GitaChapter 18Verse 74

Gita 18.74

Moksha Sanyasa Yoga

सञ्जय उवाच | इत्यहं वासुदेवस्य पार्थस्य च महात्मनः | संवादमिममश्रौषमद्भुतं रोमहर्षणम् ||७४||

sañjaya uvāca | ity ahaṁ vāsudevasya pārthasya ca mahātmanaḥ | saṁvādam imam aśrauṣam adbhutaṁ roma-harṣaṇam ||74||

In essence: SANJAYA SPEAKS: Thus I heard this wonderful, hair-raising dialogue between Vasudeva and the great-souled Partha.

A conversation between a seeker and guide to help you feel this verse deeply

Sadhak-Guru Dialogue

Sadhak: "Why does the narrative return to Sanjaya at the end?"

Guru: "To complete the frame and show the teaching's transmission. The Gita isn't just Krishna-Arjuna—it's Krishna-Arjuna-Sanjaya-Dhritarashtra, and through this chain, all of humanity. Sanjaya represents the witness, the one who receives sacred teaching and passes it on. His testimony validates the dialogue as something that HAPPENED and affected its listeners."

Sadhak: "'Roma-harshanam'—hair standing on end. Is this physical response spiritually significant?"

Guru: "Yes—the body often knows before the mind fully grasps. When something sacred or true is encountered, the body responds with awe, tears, trembling, hair rising. These aren't mere emotions but the organism recognizing truth beyond what intellect can process. Sanjaya's body testified to what his mind was hearing."

Sadhak: "Sanjaya wasn't directly taught by Krishna—he only overheard. Can secondhand teaching have the same effect?"

Guru: "Sanjaya's response shows it can. The teaching carries power regardless of the mode of transmission, if the receiver is ready. We all receive the Gita secondhand—through text, through teachers—yet millions have been transformed. The question isn't how you receive but whether you truly receive."

Sadhak: "Why does Sanjaya call Arjuna 'mahatmana'—great-souled? He was confused and scared."

Guru: "Arjuna's greatness isn't perfection but receptivity. He had the courage to confess confusion, the humility to ask for help, the concentration to listen, and the honesty to report transformation. These make him mahatma—great-souled. Greatness isn't absence of problems but how one engages them."

Did this resonate with you?

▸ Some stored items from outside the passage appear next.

(** A service whose calls of the tester are answered behaves as if it called the
    tester directly. *)
Theorem applierSnap_answered (m : msg) rs ts :
  applierSnap m rs (answered ts)
  = '(rs', ts', taking) ← applierSnap m rs ts; Ret (rs', answered ts', taking).
Proof.
  unfold applierSnap. destruct (SnapshotValid m).
  - destruct (ingestSnap _ _ _) as [rs1 err]. rewrite IngestLog_answered.
    destruct (IngestLog _ _ ts) as [ts1| |]; [|done..]. cbn [mbind outcome_bind]. rewrite report_answered.
    by destruct (report rs1 err ts1).
  - destruct (CommandValid m); [|done]. destruct (decide (CommandIndex m ≠ rs_lastApplied rs + 1)).
    + cbn [mbind outcome_bind]. rewrite report_answered. by destruct (report _ _ ts).
    + rewrite CheckLogs_answered. destruct (CheckLogs _ m ts) as [[ts1 [err prevok]]| |]; [|done..].
      cbn [mbind outcome_bind]. rewrite report_answered. by destruct (report _ _ ts1).
Qed.

(** A lost call is reported as an error of the server: [applier] calls it an
    entry applied out of order, [applierSnap] passes the RPC error on. *)
Theorem lost_report_blamed (m : msg) rs ts i me :
  CommandValid m = true → SnapshotValid m = false → 1 < CommandIndex m → CommandIndex m = rs_lastApplied rs + 1 →
  rs_me rs = Z.of_nat i → srvs ts !! i = Some me →
  let tp := {| tp_calls := [RequestLost]; remote := ts |} in
  let after err := answered {| srvs := <[i := {| srv_applyErr := Some err; srv_logs := srv_logs me |}]> (srvs ts);
                               maxIndex := maxIndex ts |} in
  applier m rs tp = Ret (after (EOutOfOrder (Z.of_nat i) (CommandIndex m)))
  ∧ ∃ rs' taking, applierSnap m rs tp = Ret (rs', after ErrRPC, taking).
Proof.
  intros Hv Hsv Hidx Hnext Hme Hi tp after. subst tp after. unfold applier, applierSnap.
  rewrite Hv, Hsv, Hme. pose proof (lookup_lt_Some _ _ _ Hi) as Hlt.
  assert (∀ err, ApplyErr (Z.of_nat i) err (answered ts) = Ret (answered
    {| srvs := <[i := {| srv_applyErr := Some err; srv_logs := srv_logs me |}]> (srvs ts); maxIndex := maxIndex ts |})) as HA.
  { intros err. rewrite ApplyErr_answered. simpl. unfold go_index. rewrite zlookup_nat, Hi. simpl.
    unfold go_update. rewrite decide_True by (unfold zlen; lia). simpl. by rewrite Nat2Z.id. }
  rewrite (decide_False (P:=CommandIndex m ≠ _)) by lia. split.
  - cbn -[ApplyErr]. rewrite decide_True by (split; [lia|done]). simpl report. rewrite Hme. apply HA.
  - cbn -[ApplyErr report]. destruct (decide (Some ErrRPC ≠ Some ErrRPC ∧ _)) as [[He _]|]; [by destruct He|].
    unfold report. cbn [rs_me]. change {| tp_calls := []; remote := ts |} with (answered ts). rewrite HA.
    eexists _, _. done.
Qed.
End rfsrv.

Arguments snapval : clear implicits.
Arguments apply_error : clear implicits.
Arguments rfsrv : clear implicits.
Arguments raftServer : clear implicits.
Arguments Test : clear implicits.
Arguments TesterProxy : clear implicits.

(** ** The calls of the tester: [Start] and [GetState] *)

Section calls.
Context {Cmd : Type} `{EqDecision Cmd}.
Abbreviation peer := (Raft Cmd (list (snapval Cmd))).

(** [rs.raft] is nil when the server runs another state machine *)
Definition rfsrv_Start (rf : option peer) (command : option Cmd) : option peer * (Z * Z * bool) :=
  match rf with
  | None => (None, (0, 0, false))
  | Some rf => let '(rf', _, res) := Start command rf in (Some rf', res)
  end.
Definition rfsrv_GetState (rf : option peer) : outcome (Z * bool) :=
  match rf with None => Panic | Some rf => Ret (GetState rf) end.

(** the tester's side: a failed call leaves the reply zero *)
Definition Rfproxy_Start (reply : option (Z * Z * bool)) : Z * Z * bool := default (0, 0, false) reply.
Definition Rfproxy_GetState (reply : option (Z * bool)) : Z * bool := default (0, false) reply.

(** A dead server never looks like a leader to the tester. *)
Lemma dead_server_no_leader : (Rfproxy_GetState None).2 = false ∧ (Rfproxy_Start None).2 = false.
Proof. done. Qed.
End calls.

(** ** What the tester checks of the leaders *)

(** the state of one server as a round of polling sees it: whether it is
    connected, its term, whether it thinks it is the leader *)
Record polled := { connected : bool; p_term : Z; p_leader : bool }.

Share it with someone who needs to hear this.

🌅 Daily Practice

🌅 Morning

Approach sacred study with the awareness that you occupy Sanjaya's position—receiving what was given to another, through transmission across time. Honor the chain: Krishna to Arjuna to Sanjaya to Vyasa to countless teachers to you.

☀️ Daytime

Notice when something true or sacred causes physical response—tears, chills, stillness, awe. Don't dismiss these as 'just emotions.' The body often recognizes what the mind hasn't yet grasped. Pay attention to what produces roma-harsha in your experience.

🌙 Evening

If you encountered any teaching today that felt 'adbhutam'—wonderful, beyond ordinary—honor that encounter. Like Sanjaya, you can be a link in transmission, sharing what moved you with others who might receive it.

Common Questions

How could Sanjaya see and hear the battlefield from the palace?
Vyasa granted him divya-drishti—divine vision—specifically for this purpose. This supernatural ability is part of the Mahabharata's narrative framework. Whether taken literally or symbolically, it establishes Sanjaya as reliable witness whose testimony can be trusted.
If the teaching is so wonderful, why didn't it transform Dhritarashtra who also heard it?
Transformation requires receptivity, not just hearing. Dhritarashtra was attached to his sons' victory and couldn't receive teaching that contradicted his attachment. The same teaching that thrilled Sanjaya fell on Dhritarashtra's resistant heart without effect. This warns us: mere exposure doesn't guarantee transformation.
How should I relate to Sanjaya's 'hair standing on end' experience if I don't feel that?
Don't force or fake emotional responses. Physical manifestations like roma-harsha aren't required for genuine reception. Some temperaments respond physically; others don't. What matters is whether the teaching penetrates your understanding and affects your life, not whether you get goosebumps.